Crude oil rig count
Baker Hughes (BHI) reported that the weekly US crude oil rig count went up by six rigs, from 664 to 670, in the week ended August 7. With last week’s rise, the US crude oil rig count has increased five times in the past six weeks. This suggests greater stability, if not a turnaround.
The crude oil rig count had fallen for 29 weeks up until the week ended June 26. Despite recent increases, the number of crude oil rigs is still at its lowest level since August 2010.
For the week ended August 7, the number of crude oil rigs increased in three US basins but fell in two.

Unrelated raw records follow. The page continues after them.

(** * The discovery-call lead intake handler, and its specification

    A shallow embedding of [src/api/hubspot/discovery-call.ts] (three
    revisions of the Vercel handler kept in one file) and of the Astro
    route of [src/unnamed/part_000], followed by the properties the
    specification states about them.

    Console output is not part of the model: no property reads it.  Only
    the conversion of a value that a logged template literal interpolates
    is kept, because it can throw. *)

From Stdlib Require Import List NArith Ascii String Bool Lia.
From Stdlib Require DecimalString.
Import ListNotations.
Local Open Scope N_scope.
Set Warnings "-register-all".

(* ================================================================== *)
(** * JavaScript strings and values *)

Module JS.

(** A string is a sequence of UTF-16 code units. *)
Definition jstring := list N.

Definition js (s : string) : jstring :=
  List.map N_of_ascii (list_ascii_of_string s).
Arguments js : simpl never.

Fixpoint jstring_eqb (a b : jstring) : bool :=
  match a, b with
  | [], [] => true
  | x :: a', y :: b' => (x =? y) && jstring_eqb a' b'
  | _, _ => false
  end.

(** The double quote, which a literal cannot hold. *)
Definition dq : jstring := [34].
Definition quoted (s : jstring) : jstring := dq ++ s ++ dq.
Definition crlf : jstring := [13; 10].

(** Decimal rendering of a non-negative integer, as [String(n)] gives. *)
Definition decimal (n : N) : jstring :=
  js (DecimalString.NilZero.string_of_uint (N.to_uint n)).
(** What the call does when it is resumed: it keeps the render of its
    trigger, and the form it uploads is filled from that render and from
    the session id the call was given. *)
Lemma capture_call_settle id r past (s : State) (o : settlement) :
  capture_call id r past (lookup id (tasks s)) ->
  capture_call id r (past ++ [Settle id o])
    (lookup id (tasks (fst (step s (Settle id o)))))
  /\ forall f, In (PostPhotos f) (snd (step s (Settle id o))) ->
       form_seq f = (seq r + 1)%N
       /\ exists sid,
            session_id f = id_to_string sid
            /\ (In (Settle id (Resolved (VJson sid))) past
                \/ (sid = None /\ (siteName r = "" \/ coords r = None))).
Proof.
  intros HJ. unfold Controller.step.
  destruct (lookup id (tasks s)) as [k|] eqn:Ek.
  2:{ cbn [fst snd]. rewrite Ek. split; [exact I|intros f []]. }
  assert (Hstay : capture_call id r (past ++ [Settle id o]) (Some k)).
  { apply capture_call_mono. exact HJ. }
  destruct (resume NumberToString userAgent (videoRef s) k o) as [x|] eqn:Er.
  2:{ cbn [fst snd]. rewrite Ek. split; [exact Hstay|intros f []]. }
  unfold continue. cbn [fst snd tasks]. rewrite lookup_park_same.
  clear Hstay Ek.
  destruct k as [r'|r' st|r' to|r' c|r' c|r' sid|r']; cbn in HJ; try contradiction.
  - destruct c; [contradiction|]. subst r'.
    destruct o as [[]|]; try discriminate; injection Er as <-; cbn;
      (split; [auto|intros f []; try discriminate; contradiction]).
  - destruct c; [contradiction|]. subst r'.
    destruct o as [[]|]; try discriminate; injection Er as <-.
    + cbn. unfold captureAndUpload. destruct (videoRef s); cbn.
      * split; [|intros f [H|[H|[]]]; discriminate].
        split; [reflexivity|]. left. apply in_or_app. right. left. reflexivity.
      * split; [exact I|intros f []].
    + cbn. split; [exact I|intros f []].
  - destruct HJ as [-> Hsid].
    destruct o as [[]|]; try discriminate; injection Er as <-.
    unfold upload. destruct (coords r) as [c|]; cbn.
    + split; [reflexivity|]. intros f [H|[]]. injection H as <-. cbn.
      split; [reflexivity|]. exists sid. split; [reflexivity|exact Hsid].
    + split; [exact I|intros f []].
  - subst r'.
    destruct o as [[]|]; try discriminate; injection Er as <-; cbn;
      (split; [exact I|intros f []]).
Qed.

Lemma capture_call_step id r past (s : State) (e : event) :
  (id < next_id s)%nat ->
  capture_call id r past (lookup id (tasks s)) ->
  capture_call id r (past ++ [e]) (lookup id (tasks (fst (step s e)))).
Proof.
  intros Hid HJ.
  assert (Hother : (forall o, e <> Settle id o) ->
            capture_call id r (past ++ [e]) (lookup id (tasks (fst (step s e))))).
  { intros Hne. rewrite step_other_call by assumption.
    apply capture_call_mono. exact HJ. }
  destruct e; try (apply Hother; discriminate).
  destruct (Nat.eq_dec id0 id) as [->|Hne].
  - apply capture_call_settle. exact HJ.
  - apply Hother. intros o' E. injection E as E _. congruence.
Qed.

Lemma capture_call_run id r (es : list event) :
  forall past (s : State),
    (id < next_id s)%nat ->
    capture_call id r past (lookup id (tasks s)) ->
    (id < next_id (fst (run s es)))%nat
    /\ capture_call id r (past ++ es) (lookup id (tasks (fst (run s es)))).
Proof.
  induction es as [|e es IH]; intros past s Hid HJ.
  - rewrite app_nil_r. split; assumption.
  - rewrite run_cons.
    replace (past ++ e :: es)%list with ((past ++ [e]) ++ es)%list
      by (rewrite <- app_assoc; reflexivity).
    apply IH.
    + pose proof (step_next_id s e). lia.
    + apply capture_call_step; assumption.
Qed.

(** The video element stays mounted. *)
Lemma step_videoRef (s : State) (e : event) :
  videoRef s <> None -> videoRef (fst (step s e)) <> None.
Proof.
  intros H. destruct e; unfold_handlers;
    repeat break_match; subst; try discriminate;
    repeat match goal with
           | H : Some _ = Some _ |- _ => injection H as <-
           end;
    cbn; try assumption; try discriminate.
Qed.

Lemma run_videoRef (es : list event) (s : State) :
  videoRef s <> None -> videoRef (fst (run s es)) <> None.
Proof.
  revert s. induction es as [|e es IH]; intros s H; [exact H|].
  rewrite run_cons. apply IH. apply step_videoRef. exact H.
Qed.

The crude oil rig count is down by 939, or 58%, since hitting 1,609 on October 10, 2014. That week, the crude oil rig count was at its highest level since July 1987, according to Baker Hughes. Reduced activity in the oil-rich Permian Basin in West Texas drove most of the fall.
Who gains and who loses?
Crude oil prices have fallen sharply since June of last year, and they remain on the low side. This is good for drivers and for the economy.
Yet oil producers including Denbury Resources (DNR) and Marathon Oil (MRO) have had to cut the number of rigs in operation to reduce costs. So oil companies not only get lower prices for their crude oil production, but production itself may also take a hit.
A greater number of active rigs is positive for oilfield service companies such as Schlumberger (SLB) and Baker Hughes (BHI). When crude oil rig counts increased like they did last week, oilfield service companies benefit.
A greater number of active rigs can also be good for rig operators, including Nabors Industries (NBR) and Transocean (RIG), as well as rig makers such as National Oilwell Varco (NOV). Nabors Industries accounts for 3.2% of the VanEck Vectors Oil Services ETF (OIH).
More active rigs could lead to greater production, which would increase transportation volumes for midstream energy companies. This would be positive for midstream MLPs including Plains All American Pipeline (PAA), Williams Partners (WPZ), Genesis Energy (GEL), Targa Resources Partners (NGLS), and Sunoco Logistics Partners (SXL).